Make Your Own Ventilated RV Cabinet Doors
A vented battery compartment facilitates good airflow, which keeps the batteries cool, and prevents the build-up of potentially dangerous hydrogen gas. With just some basic tools, we made this RV cabinet door upgrade while boondocking:
Things You’ll Need:
- Louvered Exterior RV Cabinet Vent
- Silicone or Dicor Sealant
- Power Drill with Small Bit
- Jig Saw, RotoZip or Dremel with Cut-off Wheel and Cutting Bit
- Screw Driver & Small Screws
- Pliers or Side Cutters
- Rubber Mallet or Hammer and Block (Optional)
- Measuring Tape or Ruler
- Pencil or Marker
1. Remove Existing RV Cabinet Door
This could be the hardest part, depending on how your RV cabinets are constructed and the age of your rig. Use care when removing the rivet holding the retainer plug in place.
Use care when taking this rivet out.
Take your side cutters or pliers and remove the rivet, then slide the door out of the hinge. You might need to use some gentle pressure to dislodge the plug that keeps the door in place. If it won’t come free, take a rubber a mallet and tap it loose. Be sure to place a block on the edge of the door to prevent any damage.
Removing the door might take some elbow grease.
2. Mark Location of Louvered Vent
Lay the door on a flat surface. Center your exterior RV replacement vent in the desired location on top of the door, then use a pencil to trace the part that will insert into the cabinet.

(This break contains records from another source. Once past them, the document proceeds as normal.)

Ltac progress_leaf := idtac;
  match goal with
  | |- related progress (call _) => apply call_progress; solve [apply L]
  | |- related progress (Sleep _ _) => apply Sleep_progress
  | |- related progress (SetLibraryBusy _) => apply idle_progress, SetLibraryBusy_idle
  | |- related progress (SetState _) => apply idle_progress, SetState_idle
  | |- related progress (next_backoff _ _) => apply idle_progress; intros ?; by apply next_backoff_idle
  | |- related progress (modify _) => by apply idle_progress
  | |- related progress (Publish _) => by apply idle_progress
  | |- related progress (update_own _) => by apply idle_progress
  | |- related progress (update_snapshot _) => by apply idle_progress
  | |- related progress (update_now_playing _) => by apply idle_progress
  | |- related progress take_commands => by apply idle_progress
  | |- related progress take_library_requests => by apply idle_progress
  end.

Lemma SendText_progress text : related progress (SendText (E := E) text).
Proof. unfold SendText. related_steps progress_leaf. Qed.

Lemma HandleNotification_progress text : related progress (HandleNotification (E := E) text).
Proof.
  unfold HandleNotification, on_volume_changed, on_stop, on_player, reset_if_showing, publish_if. cbv zeta.
  related_steps progress_leaf.
Qed.

Lemma slice_elapsed_progress until : related progress (slice_elapsed (E := E) until).
Proof. unfold slice_elapsed. related_steps progress_leaf. Qed.

Lemma give_up_progress : related progress (abandon (E := E)).
Proof. unfold abandon. related_steps progress_leaf. Qed.

Lemma await_reply_advances fuel id deadline busy_at rb :
  related advances (await_reply (E := E) fuel id deadline busy_at rb).
Proof.
  assert (Hp : forall A (m : M (World (E := E)) A), related progress m -> related advances m)
    by (intros A m Hm w; apply (Hm w)).
  induction fuel as [|fuel IH]; cbn [await_reply]; cbv zeta; unfold starve;
  related_steps (first
    [ apply IH | apply Hp; first [apply give_up_progress | apply slice_elapsed_progress | apply HandleNotification_progress | progress_leaf]
    | intros w; unfold advances, waits_left; cbn; lia ]).
Qed.

(** The fuel left reaches past the deadline. *)
Definition timely (deadline : Z) (fuel : nat) (w : World (E := E)) : Prop :=
  fed w /\ (1 <= fuel)%nat /\ deadline <= clock (env w) + (Z.of_nat fuel - 1) * tick.

Lemma progress_timely {A} (m : M (World (E := E)) A) d f : related progress m -> related (keeps (timely d f)) m.
Proof.
  intros Hm w (H1 & H2 & H3). destruct (Hm w) as [[_ Hc] Hf]. split; [by apply Hf|]. split; [done|]. lia.
Qed.

Lemma yields_fed {A} (m : M (World (E := E)) A) d f : related progress m -> yields (timely d f) m (fun _ => fed).
Proof. intros Hm w (Hw & _). by apply (Hm w). Qed.

(** Reading the clock before the deadline leaves fuel for one more turn. *)
Lemma clock_read fuel deadline :
  yields (timely deadline (S fuel)) (call steady_now)
    (fun now w => fed w /\ now <= clock (env w) /\ (now < deadline -> (1 <= fuel)%nat) /\ deadline <= now + Z.of_nat fuel * tick).
Proof.
  intros w (Hw & _ & Hd). destruct (call_progress steady_now (calm_now _ _ _ L) w) as [[_ Hc] Hf].
  assert (Hn : (call steady_now w).1 = clock (env w)).
  { pose proof (now_reads _ _ _ L (env w)) as Hn. unfold eval in Hn. unfold call.
    destruct (steady_now (env w)) as [now e]. by destruct (interfere e). }
  rewrite Hn. split_and!; [by apply Hf|done| |lia]. pose proof (tick_pos _ _ _ L). intros. destruct fuel; lia.
Qed.

(** A receive given time moves the clock by a tick. *)
Lemma receive_timely fuel deadline now timeout :
  1 <= timeout -> now < deadline ->
  yields (fun w => fed w /\ now <= clock (env w) /\ (now < deadline -> (1 <= fuel)%nat) /\ deadline <= now + Z.of_nat fuel * tick)
    (call (ws_receive timeout)) (fun _ => timely deadline fuel).
Proof.
  intros Ht Hd w (Hw & Hn & Hf & Hfuel).
  destruct (call_progress (ws_receive timeout) (calm_receive _ _ _ L timeout) w) as [_ Hk].
  split; [by apply Hk|]. split; [by apply Hf|]. unfold call.
  pose proof (receive_takes _ _ _ L timeout (env w) Ht) as Htick. unfold exec in Htick.
  destruct (ws_receive timeout (env w)) as [a e]. pose proof (calm_interfere _ _ _ L e) as Hi. unfold exec in Hi.
  destruct (interfere e) as [ops e']. cbn [snd] in *. destruct (externals_same ops (with_env e' w)) as (_ & _ & _ & _ & ->).
  cbn. lia.
Qed.

Lemma await_reply_fed fuel id deadline busy_at rb :
  yields (timely deadline fuel) (await_reply (E := E) fuel id deadline busy_at rb) (fun _ => fed).
Proof.
  induction fuel as [|fuel IH]; cbn [await_reply]; [by intros w (_ & ? & _); lia|]. cbv zeta.
  apply yields_step; [apply progress_timely; progress_leaf|]. intros [|]; [by apply yields_fed, related_ret; exact _|].
  eapply yields_bind; [apply clock_read|]. intros now. destruct (Z.leb_spec deadline now) as [Hd|Hd].
  { intros w (Hw & _). by apply (give_up_progress w). }
  apply yields_step; [by intros w Hw|]. intros busy.
  eapply yields_bind; [apply receive_timely; [lia|done]|]. cbn beta.
  assert (Hagain : forall m : M (World (E := E)) unit, related progress m ->
    yields (timely deadline fuel) (m ;;* await_reply fuel id deadline busy_at rb) (fun _ => fed)).
  { intros m Hm. apply yields_step; [by apply progress_timely|intros _; exact IH]. }
  intros [text|].
  - destruct (is_discarded _ || _); [exact IH|].
    assert (Hother : yields (timely deadline fuel)
      ((if contains "method" (ParseBoundedJson text) then HandleNotification text else ret tt) ;;*
       await_reply fuel id deadline busy_at rb) (fun _ => fed)).
    { apply Hagain. destruct (contains _ _); [apply HandleNotification_progress|apply related_ret; exact _]. }
    destruct (find "id" _) as [[]|]; try exact Hother.
    apply yields_step; [apply progress_timely; progress_leaf|]. intros _.
    destruct (to_i32 z =? id); [|exact Hother]. by apply yields_fed, related_ret; exact _.
  - apply yields_step.
    { apply progress_timely. destruct (_ <? deadline); [apply slice_elapsed_progress|apply related_ret; exact _]. }
    intros [|]; [|apply yields_fed, give_up_progress]. apply Hagain. progress_leaf.
Qed.
(** The queued commands reach Kodi as they were given: apart from the one question for the
    active player, asked only when some command needs it, one request is written per
    attempted command, in the order queued, none stale; unless a stop comes, every stop and
    mute that has a target is attempted, whatever its age and even after a failed send; and
    a good return means every current command with a target was written successfully. *)
Theorem commands_reach_kodi (w : World (E := E)) :
  ws (own w) = true -> pending_commands w <> [] ->
  let batch := pending_commands w in
  let w' := exec (SendPendingCommands max_age busy_after call_fuel) w in
  exists pid now probe attempted l,
    sent w' = sent w ++ probe ++ l /\ (List.length probe <= 1)%nat /\ (existsb needs_player batch = false -> probe = []) /\
    Forall2 (attempt_of pid) attempted l /\ sublist attempted batch /\
    Forall (fun c => is_stale max_age now c = false) attempted /\
    ((forall e : E, eval stop_requested e = false) ->
       sublist (List.filter (fun c => keep_when_stale c && has_target pid c) batch) attempted) /\
    (eval (SendPendingCommands max_age busy_after call_fuel) w = true ->
       Forall (fun t => t.2 = true) l /\
       attempted = List.filter (fun c => negb (is_stale max_age now c) && has_target pid c) batch).
Proof.
  intros Hws Hne. cbv zeta. unfold eval, exec, SendPendingCommands. rewrite !run_bind. unfold take_commands. cbn [fst snd].
  set (batch := pending_commands w) in *. rewrite bool_decide_false by done. rewrite run_bind. cbn [gets fst snd own with_queues].
  rewrite Hws. cbn [negb]. rewrite run_bind. set (w0 := with_queues _ _ _ w).
  assert (Hprobe : exists probe, sent ((if existsb needs_player batch then ResolveActivePlayerId busy_after call_fuel else ret (-1)) w0).2
                     = sent w ++ probe /\ (List.length probe <= 1)%nat /\ (existsb needs_player batch = false -> probe = [])).
  { destruct (existsb needs_player batch); [|exists []; split_and!; cbn; rewrite ?app_nil_r; done || lia].
    unfold ResolveActivePlayerId. rewrite run_bind. cbn [ret snd].
    destruct (call_exchange busy_after call_fuel "Player.GetActivePlayers" EmptyString kCallTimeoutMs false w0 Hws w0 eq_refl)
      as (_ & ok & Hs & _). eexists. split; [exact Hs|]. split; [cbn; lia|done]. }
  destruct Hprobe as (probe & Hp1 & Hp2 & Hp3). 
  destruct ((if existsb needs_player batch then ResolveActivePlayerId busy_after call_fuel else ret (-1)) w0) as [pid w1].
  cbn [fst snd] in *.
  rewrite run_bind. destruct (kodi_call_same steady_now w1) as (_ & _ & _ & Hs). destruct (call steady_now w1) as [now w2]. cbn [fst snd] in *.
  destruct (send_commands_post max_age pid now batch false w2) as (d & l & S1 & S2 & S3 & S4 & S5 & S6).
  exists pid, now, probe, d, l. split_and!; try done; [by rewrite S1, Hs, Hp1, app_assoc|].
  intros Hr. by destruct (S6 Hr) as (_ & ? & ?).
Qed.

(** C19: A library listing is complete: against a Kodi that answers and honours [limits], a queued
    request for a paged listing publishes one event, of that request, whose text lists
    exactly the server's items in order, fetched 500 at a time, up to the first 10,000; and
    the event is marked truncated precisely when there were more. *)
Theorem listing_is_complete (inbox : E -> list string) (clock : E -> Z) (reply : string -> string)
    (r : LibraryRequest) (key : string) (items : list json) (w : World (E := E)) :
  let q := BuildLibraryQuery r in
  let kept := firstn (Z.to_nat kMaxLibraryItems) items in
  PromptKodi inbox clock reply -> (1 <= call_fuel)%nat -> 0 < library_timeout ->
  result_key q = Some key -> is_object (ParseBoundedJson (q_params q)) = true ->
  serves reply (q_method q) (ParseBoundedJson (q_params q)) key items -> item_count items < 2 ^ 63 ->
  ParseBoundedJson (json_dump (listing key kept)) = listing key kept ->
  fresh inbox w -> pending_library_requests w = [r] ->
  eval (SendPendingLibraryRequests max_age busy_after library_timeout call_fuel) w = true /\
  exists text,
    published (exec (SendPendingLibraryRequests max_age busy_after library_timeout call_fuel) w) =
      published w ++ [publish q text (kMaxLibraryItems <? item_count items)] /\
    ResultArray (ParseBoundedJson text) key = Some kept.
Proof.
  intros q kept L Hf Ht Hkey Hp Hserve Hsize Hround Hfresh Hq.
  destruct (serve_one max_age busy_after library_timeout call_fuel inbox clock reply L r key items w Hf Ht Hkey Hp Hserve
              Hsize Hfresh Hq) as (w' & Hw' & Hpub).
  unfold eval, exec. rewrite Hw'. split; [done|]. eexists. split; [exact Hpub|]. fold kept. rewrite Hround.
  unfold ResultArray, listing, find_array. cbn. by rewrite String.eqb_refl.
Qed.
End Properties.

(** ** Witnesses *)

Module Sample.

(** A link that stays open while nothing arrives; the state is the clock. *)
#[export] Instance silent : KodiEnv Z := {|
  ws_connect := fun _ => ret true;
  ws_send := fun _ => ret true;
  ws_receive := fun timeout e => (None, e + ms (Z.max 0 timeout));
  ws_is_open := ret true;
  ws_close := ret tt;
  stop_requested := ret false;
  steady_now := fun e => (e, e);
  read_setting := fun _ => ret None;
  browse := fun _ _ => ret [];
  interfere := ret [];
  wait := fun delay e => ((false, []), e + ms delay);
  after_int_max := INT_MIN
|}.

Lemma silent_ok : SilentKodi (fun e => e) 250.
Proof. constructor; unfold eval, exec; intros; cbn; unfold ms; try (split; [reflexivity|]); lia. Qed.

(** A Kodi that answers at once; the state is the frames that have arrived. *)
#[export] Instance prompt : KodiEnv (list string) := {|
  ws_connect := fun _ => ret true;
  ws_send := fun text e => (true, e ++ [text]);
  ws_receive := fun _ e => (head e, tail e);
  ws_is_open := ret true;
  ws_close := ret tt;
  stop_requested := ret false;
  steady_now := ret 0;
  read_setting := fun _ => ret None;
  browse := fun _ _ => ret [];
  interfere := ret [];
  wait := fun _ => ret (false, []);
  after_int_max := INT_MIN
|}.

Lemma prompt_ok : PromptKodi (E := list string) (fun e => e) (fun _ => 0) (fun text => text).
Proof. constructor; intros; by repeat split. Qed.

(** Three movies. *)
Definition movies : list json := [JObject [("movieid", JInt 1)]; JObject [("movieid", JInt 2)]; JObject [("movieid", JInt 3)]].

(** A toy codec: a request for a page is its id and its first item's number, and parses as
    the reply to it; the listing of the three movies has a text of its own. *)
Definition int_of (key : string) (j : json) : Z := GetInt j key (-1).

#[export] Instance codec : JsonCodec := {|
  json_dump := fun j =>
    match find "method" j, find "limits" j, find "result" j with
    | Some _, _, _ => to_string (int_of "id" j) +:+ "," +:+
                      match find "params" j with Some p => to_string (int_of "start" p) | None => EmptyString end
    | _, Some l, _ => to_string (int_of "start" l)
    | _, _, Some _ => "listing"
    | _, _, _ => "query"
    end;
  json_parse := fun text =>
    if String.eqb text "query" then JObject []
    else if String.eqb text "listing" then listing "movies" movies
    else match from_chars INT_MIN INT_MAX text with
         | Some (id, String _ rest) =>
             match from_chars 0 kMaxLibraryItems rest with
             | Some (start, _) => page_reply id "movies" movies start
             | None => JDiscarded
             end
         | Some (n, EmptyString) => JObject [("start", JInt n)]
         | None => JDiscarded
         end |}.

Lemma plain_never_exceeds m d s : string_forallb is_plain s = true -> exceeds_from m d false s = false.
Proof.
  revert d. induction s as [|c s IH]; intros d; [done|]. cbn. unfold is_plain at 1. rewrite andb_true_iff, negb_true_iff.
  intros [[[H1 H2]%orb_false_iff H3]%orb_false_iff Hs]. rewrite H1, H2, H3. by apply IH.
Qed.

Put your louver into position.
3. Cut Hole in Door
This is where it gets a little scary. Most RV cabinet doors are constructed of high density foam sandwiched between rigid vinyl or aluminum. You can use a jig saw or Dremel cut-off wheel attachment to drill pilot holes in each of the four corners, then cut straight lines through the full door.
Hold steady and cut.
We used the cut-off wheel attachment on our Dremel to cut through one side first. This groove served as a straight guide for our next step, using the Dremel’s multi-purpose cutting bit to cut all the way through.

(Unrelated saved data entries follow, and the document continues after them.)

(* ===== verification/Api.v ===== *)
(** Api: the remaining handlers of the Web API, and the API as the program registers it.

    Models [src/src/core/kodi_routes.cpp], [harmony_routes.cpp], [wifi_routes.cpp],
    [diagnostics_routes.cpp], the reboot and upload handlers of [ota_routes.cpp], the route
    registration of every routes file as [src/src/ui/app_core.cpp] composes them, and the
    table of setting validators there. Theorems about the whole API are here: no route
    outside [/api/auth] runs without a session ([api_requires_session]). *)
From Stdlib Require Import SpecFloat.
From S2P Require Import Prelude Text Json Double Storage Power Connectivity Http HttpServer Auth Weather WebSocket Harmony Routes KodiJson KodiTypes Kodi.

(** ** [kodi_routes.cpp] *)

Module KodiRoutes.

Definition StateToString (s : KodiConnectionState) : string :=
  match s with
  | KodiTypes.kDisconnected => "disconnected" | KodiTypes.kConnecting => "connecting"
  | KodiTypes.kConnected => "connected" | KodiTypes.kError => "error"
  end.

Definition PlaybackToString (s : KodiPlaybackState) : string :=
  match s with kInactive => "inactive" | kPlaying => "playing" | kPaused => "paused" end.

Definition instance_json (i : KodiDiscoveredInstance) : json :=
  JObject [("name", JString (name i)); ("host", JString (disc_host i)); ("uuid", JString (uuid i))].

Definition now_playing_json (np : KodiNowPlaying) : json :=
  JObject [("playback", JString (PlaybackToString (playback np))); ("speed", JInt (speed np));
           ("title", JString (title (identity np))); ("showTitle", JString (show_title (identity np)));
           ("season", JInt (season (identity np))); ("episode", JInt (episode (identity np)));
           ("mediaType", JString (media_type (identity np))); ("positionMs", JInt (position_ms np));
           ("durationMs", JInt (duration_ms np)); ("percent", JFloat (percent np)); ("canSeek", JBool (can_seek np))].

The Dremel was our tool of choice to cut through the door.
4. Insert & Secure Vent
Place your louvered vent in hole you’ve cut. Make sure the louvers of the vent are pointing down before sealing it in place. It must fit snugly, with its flange resting flush with the door surface. Mark spots on door at center of all holes in vent. Remove the vent then drill small pilot holes for screws you will use to secure the vent in place.

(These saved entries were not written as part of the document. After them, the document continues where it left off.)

(** One finger: [Some i] during a long press of button [i]; no list or Back tap, and no other
    button's event, comes before it is lifted. *)
Definition finger_step (finger : option nat) (i : Input) : option (option nat) :=
  match i, finger with
  | ConfigUpdated, _ | HubState _, _ => Some finger
  | TapDevice _, None | TapBack, None => Some None
  | LongPressed b, None => Some (Some b)
  | LongPressedRepeat b, Some b' => if Nat.eqb b b' then Some finger else None
  | Released b _, Some b' => if Nat.eqb b b' then Some None else None
  | Released b _, None => Some None
  | _, _ => None
  end.

Fixpoint finger_run (finger : option nat) (inputs : list (HarmonySnapshot * Input)) : option (option nat) :=
  match inputs with
  | [] => Some finger
  | (_, i) :: rest => f ← finger_step finger i; finger_run f rest
  end.

(** The hub's key: [Some a] while [a] is pressed. A press needs no key down, a hold and a
    release the same key; anything else is out of order. *)
Definition key_step (key : option string) (c : HarmonyCall) : option (option string) :=
  match c, key with
  | CallPress a, None => Some (Some a)
  | CallHold a, Some a' => if String.eqb a a' then Some key else None
  | CallRelease a, Some a' => if String.eqb a a' then Some None else None
  | _, _ => None
  end.

Fixpoint key_run (key : option string) (calls : list HarmonyCall) : option (option string) :=
  match calls with [] => Some key | c :: rest => k ← key_step key c; key_run k rest end.

Lemma key_run_app calls more : forall key, key_run key (calls ++ more) = (k ← key_run key calls; key_run k more).
Proof. induction calls as [|c calls IH]; intros key; [done|]. cbn. destruct (key_step key c); [apply IH|done]. Qed.

Section Touches.
Context `{LvSymbols}.

Definition key_of (finger : option nat) (s : Screen) : option string := i ← finger; action_at i s.

(** The tracker holds the button under the finger, if it has a command. *)
Definition tracked (finger : option nat) (s : Screen) : Prop :=
  press_tracker_ s = match finger with
                     | Some i => match action_at i s with Some _ => {[Z.of_nat i]} | None => ∅ end
                     | None => ∅
                     end.

Lemma tracked_same finger s s' : commands_container_ s' = commands_container_ s -> press_tracker_ s' = press_tracker_ s ->
  tracked finger s -> tracked finger s' /\ key_run (key_of finger s) [] = Some (key_of finger s').
Proof. intros Hc Hp Ht. unfold tracked, key_of, action_at in *. rewrite Hc, Hp. done. Qed.

Lemma step_touch snap i finger finger' s s' calls : tracked finger s -> finger_step finger i = Some finger' ->
  step snap i s = (s', calls) -> tracked finger' s' /\ key_run (key_of finger s) calls = Some (key_of finger' s').
Proof.
  intros Ht Hf Hs. destruct i as [|st|slot| |b|b|b sc]; cbn [finger_step step] in *.
  - simplify_eq. apply tracked_same; [| |done]; unfold RebuildDeviceList; by destruct (negb (has_config snap)); cbn; destruct (detail_hidden s).
  - simplify_eq. by apply tracked_same.
  - destruct finger as [|]; [done|]. simplify_eq. destruct (list_hidden s); [by simplify_eq|].
    destruct (device_buttons s !! slot) as [[label id]|]; simplify_eq; [|done]. unfold ShowDeviceDetail. by destruct (List.find _ _).
  - destruct finger as [|]; [done|]. simplify_eq. destruct (detail_hidden s); simplify_eq; [done|].
    apply tracked_same; [| |done]; unfold ShowDeviceList; by destruct (has_config snap).
  - unfold tracked, key_of in *. destruct finger as [|]; [done|]. simplify_eq. unfold OnCommandButtonLongPressed in Hs. destruct (action_at b s) as [a|] eqn:E; simplify_eq.
    + cbn. unfold action_at in *. cbn [commands_container_ with_tracker]. rewrite E, Ht. by rewrite union_empty_r_L.
    + cbn. by rewrite E.
  - unfold tracked, key_of in *. destruct finger as [i|]; [|done]. destruct (Nat.eqb_spec b i) as [->|]; [|done]. simplify_eq.
    unfold OnCommandButtonLongPressRepeat in Hs. destruct (action_at i s) as [a|] eqn:E; simplify_eq; cbn; rewrite E; [|done].
    by rewrite String.eqb_refl.
  - unfold tracked, key_of in *. assert (finger' = None) as ->. { destruct finger as [i|]; [|by simplify_eq]. destruct (Nat.eqb b i); by simplify_eq. }
    unfold OnCommandButtonReleased in Hs. unfold Trackers.OnReleased in Hs. destruct finger as [i|].
    + destruct (Nat.eqb_spec b i) as [->|]; [|done]. cbn [mbind option_bind]. destruct (action_at i s) as [a|] eqn:E; simplify_eq; [|done].
      rewrite Ht in Hs. destruct (decide (Z.of_nat i ∈ {[Z.of_nat i]})); [|set_solver]. simplify_eq. cbn. rewrite String.eqb_refl.
      split; [set_solver|done].
    + rewrite Ht in Hs. destruct (action_at b s) as [a|]; [|by simplify_eq]. destruct (decide (Z.of_nat b ∈ ∅)); [set_solver|].
      destruct sc; simplify_eq; cbn; [done|]. by rewrite String.eqb_refl.
Qed.

Lemma touches_ok inputs : forall finger finger' s, tracked finger s -> finger_run finger inputs = Some finger' ->
  let '(s', calls) := run inputs s in key_run (key_of finger s) calls = Some (key_of finger' s').
Proof.
  induction inputs as [|[snap i] inputs IH]; intros finger finger' s Ht Hf; [cbn in *; by simplify_eq|].
  cbn [finger_run run] in *. destruct (finger_step finger i) as [f|] eqn:Ef; [|done]. cbn in Hf.
  destruct (step snap i s) as [s1 calls] eqn:Es. destruct (step_touch _ _ _ _ _ _ _ Ht Ef Es) as [H1 H2].
  specialize (IH _ _ _ H1 Hf). destruct (run inputs s1) as [s2 more]. by rewrite key_run_app, H2.
Qed.

(** C25: The hub sees every key pressed, held and released in order: for any touches of one finger,
    taps and drags among them, with the hub's events between them, the calls never press a key
    while another is down, never hold or release one that is not down, and leave a key down only
    during a long press, and then it is the pressed button's command. *)
Theorem touches_reach_hub_in_order (inputs : list (HarmonySnapshot * Input)) snap finger
    (Hf : finger_run None inputs = Some finger) :
  let '(s, calls) := run inputs (DevicesScreen snap) in key_run None calls = Some (key_of finger s).
Proof.
  apply (touches_ok inputs None finger (DevicesScreen snap)); [|done]. unfold tracked, DevicesScreen, RebuildDeviceList.
  by destruct (negb (has_config snap)).
Qed.
End Touches.

(** A tap, a long press with a hold, and a drag on the keys of the receiver's view. *)
Definition hub_with_receiver : HarmonySnapshot :=
  {| Harmony.state := Power.kConnected; has_config := true; devices := [DevicesOk.receiver]; activities := [];
     current_activity_id := "-1" |}.

Definition touches : list (HarmonySnapshot * Input) := map (pair hub_with_receiver)
  [TapDevice 0; Released 0 false; LongPressed 1; LongPressedRepeat 1; HubState Power.kConnecting; Released 1 true; Released 2 true].

Lemma touches_reach_hub_in_order_witness :
  let '(s, calls) := run (H := plain_symbols) touches (DevicesScreen hub_with_receiver) in
  calls = [CallPress "{Number1}"; CallRelease "{Number1}"; CallPress "{Number0}"; CallHold "{Number0}"; CallRelease "{Number0}"] /\
  key_run None calls = Some None.
Proof.
  pose proof (touches_reach_hub_in_order (H := plain_symbols) touches hub_with_receiver None eq_refl) as Hk.
  vm_compute in Hk |- *. split; [reflexivity|exact Hk].
Defined.
End Touches.

(** ** The status line of the activities *)

Module ActivitiesOk.
Import Trackers Activities.

Definition starting (label : string) : string := "Starting " +:+ label +:+ "...".
Definition resent (label : string) : string := "Resent to " +:+ label +:+ ".".
Definition unreachable (label : string) : string := "Couldn't start " +:+ label +:+ " - hub unreachable".
Definition no_response (label : string) : string := "No response starting " +:+ label +:+ " - try again".

(** What the line says, by the tracker and the timer. *)
Definition line_ok (s : Screen) : Prop :=
  if has_pending (tracker_ s) then
    command_failed_ (tracker_ s) = false /\
    exists label, match starting_timeout_timer_ s with Some _ => status_label_ s = starting label | None => status_label_ s = resent label end
  else if command_failed_ (tracker_ s) then exists label, status_label_ s = unreachable label \/ status_label_ s = no_response label
  else status_label_ s = EmptyString \/ status_label_ s = kOffline.

(** The timer is due by [t] at the latest. *)
Definition due_by (t : Z) (s : Screen) : Prop := forall due, starting_timeout_timer_ s = Some due -> due <= t.

Lemma restyle_line snap s :
  tracker_ (RestyleButtons snap s) = tracker_ s /\ starting_timeout_timer_ (RestyleButtons snap s) = starting_timeout_timer_ s /\
  (has_pending (tracker_ s) || command_failed_ (tracker_ s) = true -> line_ok s -> line_ok (RestyleButtons snap s)) /\
  (has_pending (tracker_ s) || command_failed_ (tracker_ s) = false -> line_ok (RestyleButtons snap s)).
Proof.
  unfold RestyleButtons, line_ok. destruct (has_pending (tracker_ s)) eqn:Ep, (command_failed_ (tracker_ s)) eqn:Ef; cbn;
    rewrite ?Ep, ?Ef; split_and!; try done. intros _. case_bool_decide; auto.
Qed.

(** A restyle keeps a line that is right, and makes right one that has nothing to say. *)
Lemma restyle_ok snap s : (has_pending (tracker_ s) || command_failed_ (tracker_ s) = true -> line_ok s) -> line_ok (RestyleButtons snap s).
Proof.
  intros H. destruct (restyle_line snap s) as (_ & _ & H1 & H2). destruct (has_pending (tracker_ s) || command_failed_ (tracker_ s)); auto.
Qed.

Drill pilot holes for the screws.
Next, add a thin bead of Dicor sealant under vent flange, and a small drop in each hole you drilled. Insert the vent back in the hole and secure it to the door with the screws. Do not over-tighten. You may also want to add small washers to prevent the screws from cracking the plastic vent, and paint them white with exterior enamel paint if you want them to match your rig.
Seal the vent with Dicor.
Add more Dicor or caulk around the crack on the inside to seal the vent.
5. Re-attach Cabinet Door
Slide the door back into the hinge profile, and secure it in place by inserting a small screw into the hole where you removed the rivet.
A job well done.
Now you can rest easy knowing that your RV batteries aren’t emitting noxious fumes inside the rig. Good job!